ABOUT THIS EXERCISE » Look for "went" in the material below and show each line that contains it.
■ ■ ■
(* ===== verification/WriteQueue.v ===== *)
(** * The queue of writers is a sequential log

    The invariant of the step system of [DBWrite]. A run is followed by a
    history: which batches were joined, the sequence numbers they got and
    whether they went into the memtable. *)

From S2P Require Import Prelude Coding Status Comparator Dbformat Arena SkipList MemTable WriteBatch Env Filename VersionEdit Version VersionSet Snapshot World DB DBRead Store DBWrite.

(** ** Joined batches *)

(** What the callers asked for: the operations of a batch, or [None] for a
    call without one. *)
Abbreviation Given := (gmap nat (option (list Op))).

Definition ops_of (given : Given) (ids : list nat) : list Op := concat (map (fun i => default [] (mjoin (given !! i))) ids).

Definition ops_fit (ops : list Op) : Prop := Forall op_ok ops /\ zlen ops < 2 ^ 31 /\ zlen (concat (map enc_op ops)) < 2 ^ 62.

(** The writer still has the batch it came with; only its header changes. *)
Definition holds (given : Given) (i : nat) (w : Writer) : Prop :=
  w_sync w = false /\
  match given !! i with
  | Some (Some ops) => ops_fit ops /\ exists s, w_batch w = Some (batch_of s ops)
  | Some None => w_batch w = None
  | None => False
  end.

Lemma batch_size s ops : ByteSize (batch_of s ops) = 12 + zlen (concat (map enc_op ops)).
Proof.
  unfold ByteSize, batch_of. rewrite !zlen_app. assert (E8 : zlen (EncodeFixed64 s) = 8) by (unfold zlen; by rewrite EncodeFixed64_length).
  assert (E4 : zlen (EncodeFixed32 (zlen ops)) = 4) by (unfold zlen at 1; by rewrite EncodeFixed32_length). rewrite E8, E4. lia.
Qed.

Lemma ops_bytes ops : zlen ops <= zlen (concat (map enc_op ops)).
Proof.
  induction ops as [|o ops IH]; [done|]. cbn [map concat]. rewrite zlen_cons, zlen_app.
  assert (1 <= zlen (enc_op o)) by (destruct o; cbn [enc_op]; rewrite zlen_cons; match goal with |- _ <= 1 + zlen ?l => pose proof (zlen_nonneg l) end; lia).
  lia.
Qed.

Lemma ops_of_app given a b : ops_of given (a ++ b) = ops_of given a ++ ops_of given b.
Proof. unfold ops_of. by rewrite map_app, concat_app. Qed.

Lemma ops_of_cons given i l : ops_of given (i :: l) = default [] (mjoin (given !! i)) ++ ops_of given l.
Proof. done. Qed.

Lemma last_default {A} (l : list A) : forall x d, List.last (x :: l) d = List.last l x.
Proof. induction l as [|y l IH]; intros x d; [done|]. change (List.last (y :: l) d = List.last (y :: l) x). by rewrite !IH. Qed.

Lemma clear_batch : WriteBatch_Clear = batch_of 0 [].
Proof. by vm_compute. Qed.

Lemma group_max_small size : group_max_size size <= 2 ^ 20.
Proof. unfold group_max_size. change (Z.shiftl 128 10) with (2 ^ 17). change (Z.shiftl 1 20) with (2 ^ 20). zcases; lia. Qed.

Lemma group_loop_spec given max_size first sf ops1 ws : max_size <= 2 ^ 20 -> w_sync first = false -> zlen ops1 < 2 ^ 31 ->
  Forall (fun p => holds given p.1 p.2) ws -> forall size acc (in_tmp : bool) lw,
  zlen acc <= size -> 0 <= size < 2 ^ 63 -> zlen acc < 2 ^ 31 -> (if in_tmp then size <= max_size else acc = ops1) ->
  exists ids rest updates sq in_tmp',
    group_loop max_size size first (batch_of sf ops1) WriteBatch_Clear ws (if in_tmp then batch_of 0 acc else batch_of sf acc) in_tmp lw
      = Some (updates, in_tmp', List.last ids lw) /\
    map fst ws = ids ++ rest /\ updates = batch_of sq (acc ++ ops_of given ids) /\ zlen (acc ++ ops_of given ids) < 2 ^ 31 /\
    (in_tmp' = false -> in_tmp = false /\ ops_of given ids = [] /\ updates = batch_of sf ops1).
Proof.
  intros Hmax Hsync Hops1 Hws. induction Hws as [|[i w] ws [Hs Hb] Hws IH]; intros size acc in_tmp lw Hacc Hsize Hlt Hin; cbn [fst snd] in *.
  { exists [], [], (if in_tmp then batch_of 0 acc else batch_of sf acc), (if in_tmp then 0 else sf), in_tmp. cbn [group_loop map app List.last].
    rewrite app_nil_r. split; [done|]. split; [done|]. destruct in_tmp; [done|]. by subst. }
  cbn [group_loop map]. rewrite Hs. cbn [andb].
  assert (Hstop : exists ids rest updates sq in_tmp',
    Some ((if in_tmp then batch_of 0 acc else batch_of sf acc), in_tmp, lw) = Some (updates, in_tmp', List.last ids lw) /\ i :: map fst ws = ids ++ rest /\
    updates = batch_of sq (acc ++ ops_of given ids) /\ zlen (acc ++ ops_of given ids) < 2 ^ 31 /\
    (in_tmp' = false -> in_tmp = false /\ ops_of given ids = [] /\ updates = batch_of sf ops1)).
  { exists [], (i :: map fst ws), (if in_tmp then batch_of 0 acc else batch_of sf acc), (if in_tmp then 0 else sf), in_tmp. cbn [app List.last].
    rewrite app_nil_r. split; [done|]. split; [done|]. destruct in_tmp; [done|]. by subst. }
  destruct (given !! i) as [[ops|]|] eqn:Eg; [|..|done].
  - destruct Hb as [(Hok & Hn & Hbytes) (s & ->)]. rewrite batch_size. pose proof (ops_bytes ops). pose proof (zlen_nonneg ops). pose proof (zlen_nonneg acc).
    rewrite u64_small by lia. set (size' := size + _) in *. destruct (Z.ltb_spec max_size size') as [|Hle]; [exact Hstop|].
    assert (Hsum : zlen (acc ++ ops) <= size') by (rewrite zlen_app; lia).
    assert (Hres : exists r, (if in_tmp then Some (if in_tmp then batch_of 0 acc else batch_of sf acc)
                      else if Count WriteBatch_Clear =? 0 then Some (WriteBatch_Append WriteBatch_Clear (batch_of sf ops1)) else None) = Some r /\
                    WriteBatch_Append r (batch_of s ops) = batch_of 0 (acc ++ ops)).
    { destruct in_tmp; [exists (batch_of 0 acc); split; [done|]; rewrite zlen_app in *; apply Append_batch; lia|]. subst ops1.
      exists (batch_of 0 acc). split; [|rewrite zlen_app in *; apply Append_batch; lia].
      change (Count WriteBatch_Clear =? 0) with true. cbn [andb]. rewrite clear_batch, Append_batch by (rewrite zlen_nil; lia). done. }
    destruct Hres as (r & -> & Er). cbn [mbind option_bind]. rewrite Er.
    destruct (IH size' (acc ++ ops) true i) as (ids & rest & u & sq & t & -> & -> & -> & Hl & Hf); [done|lia|lia|done|].
    exists (i :: ids), rest, (batch_of sq ((acc ++ ops) ++ ops_of given ids)), sq, t. rewrite ops_of_cons, Eg. cbn [mjoin option_join default].
    split; [by rewrite last_default|]. split; [done|]. rewrite <- app_assoc in *. split; [done|]. split; [done|]. intros ->. by destruct (Hf eq_refl).
  - rewrite Hb. destruct (IH size acc in_tmp i) as (ids & rest & u & sq & t & -> & -> & -> & Hl & Hf); [done..|].
    exists (i :: ids), rest, (batch_of sq (acc ++ ops_of given ids)), sq, t. rewrite ops_of_cons, Eg. cbn [mjoin option_join default app].
    by rewrite last_default.
Qed.

(** The batches of the writers up to the last one served, in order. *)
Lemma BuildBatchGroup_spec given i w ws ops : Forall (fun p => holds given p.1 p.2) ((i, w) :: ws) -> given !! i = Some (Some ops) ->
  exists ids rest updates sq in_tmp,
    BuildBatchGroup ((i, w) :: ws) WriteBatch_Clear = Some (updates, in_tmp, List.last (i :: ids) i) /\ map fst ws = ids ++ rest /\
    updates = batch_of sq (ops_of given (i :: ids)) /\ zlen (ops_of given (i :: ids)) < 2 ^ 31 /\
    (in_tmp = false -> ops_of given (i :: ids) = ops).
Proof.
  intros [[Hs Hb] Hws]%Forall_cons Eg. cbn [fst snd] in Hs, Hb. rewrite Eg in Hb. destruct Hb as [(Hok & Hn & Hbytes) (s & Eb)].
  unfold BuildBatchGroup. rewrite Eb. cbn [mbind option_bind]. rewrite batch_size. pose proof (ops_bytes ops). pose proof (zlen_nonneg ops).
  set (size := 12 + _) in *.
  destruct (group_loop_spec given (group_max_size size) w s ops ws (group_max_small size) Hs Hn Hws size ops false i) as (ids & rest & u & sq & t & -> & E & -> & Hl & Hf);
    [lia|lia|done|done|].
  exists ids, rest, (batch_of sq (ops ++ ops_of given ids)), sq, t. rewrite !ops_of_cons, Eg. cbn [mjoin option_join default].
  split; [by rewrite last_default|]. split; [done|]. split; [done|]. split; [done|]. intros Ht. destruct (Hf Ht) as (_ & -> & _). apply app_nil_r.
Qed.

(** ** Histories *)

(** A group that went into the memtable, one whose log could not be synced, or
    a switch to a new memtable. *)
Inductive Event :=
  | Inserted (ids : list nat) (ops : list Op)
  | Skipped (ids : list nat) (ops : list Op)
  | NewTable.

(** The last sequence number and the entries of the memtables. *)
Record Replay := mkReplay { r_last : Z; r_mem : list Entry; r_imm : option (list Entry) }.

Definition replay_event (r : Replay) (ev : Event) : Replay :=
  match ev with
  | Inserted _ ops => mkReplay (r_last r + zlen ops) (r_mem r ++ entries_of (r_last r + 1) ops) (r_imm r)
  | Skipped _ ops => mkReplay (r_last r + zlen ops) (r_mem r) (r_imm r)
  | NewTable => mkReplay (r_last r) [] (Some (r_mem r))
  end.

Definition replay (start : Replay) (hist : list Event) : Replay := fold_left replay_event hist start.

Definition event_ids (ev : Event) : list nat := match ev with Inserted ids _ | Skipped ids _ => ids | NewTable => [] end.
Definition inserted_by (ev : Event) : list nat := match ev with Inserted ids _ => ids | _ => [] end.
Definition all_ids (hist : list Event) : list nat := concat (map event_ids hist).
Definition inserted_ids (hist : list Event) : list nat := concat (map inserted_by hist).

Definition event_ok (given : Given) (ev : Event) : Prop :=
  match ev with Inserted ids ops | Skipped ids ops => ops = ops_of given ids | NewTable => True end.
■ ■ ■
TASK RESULT »
    whether they went into the memtable. *)
(** A group that went into the memtable, one whose log could not be synced, or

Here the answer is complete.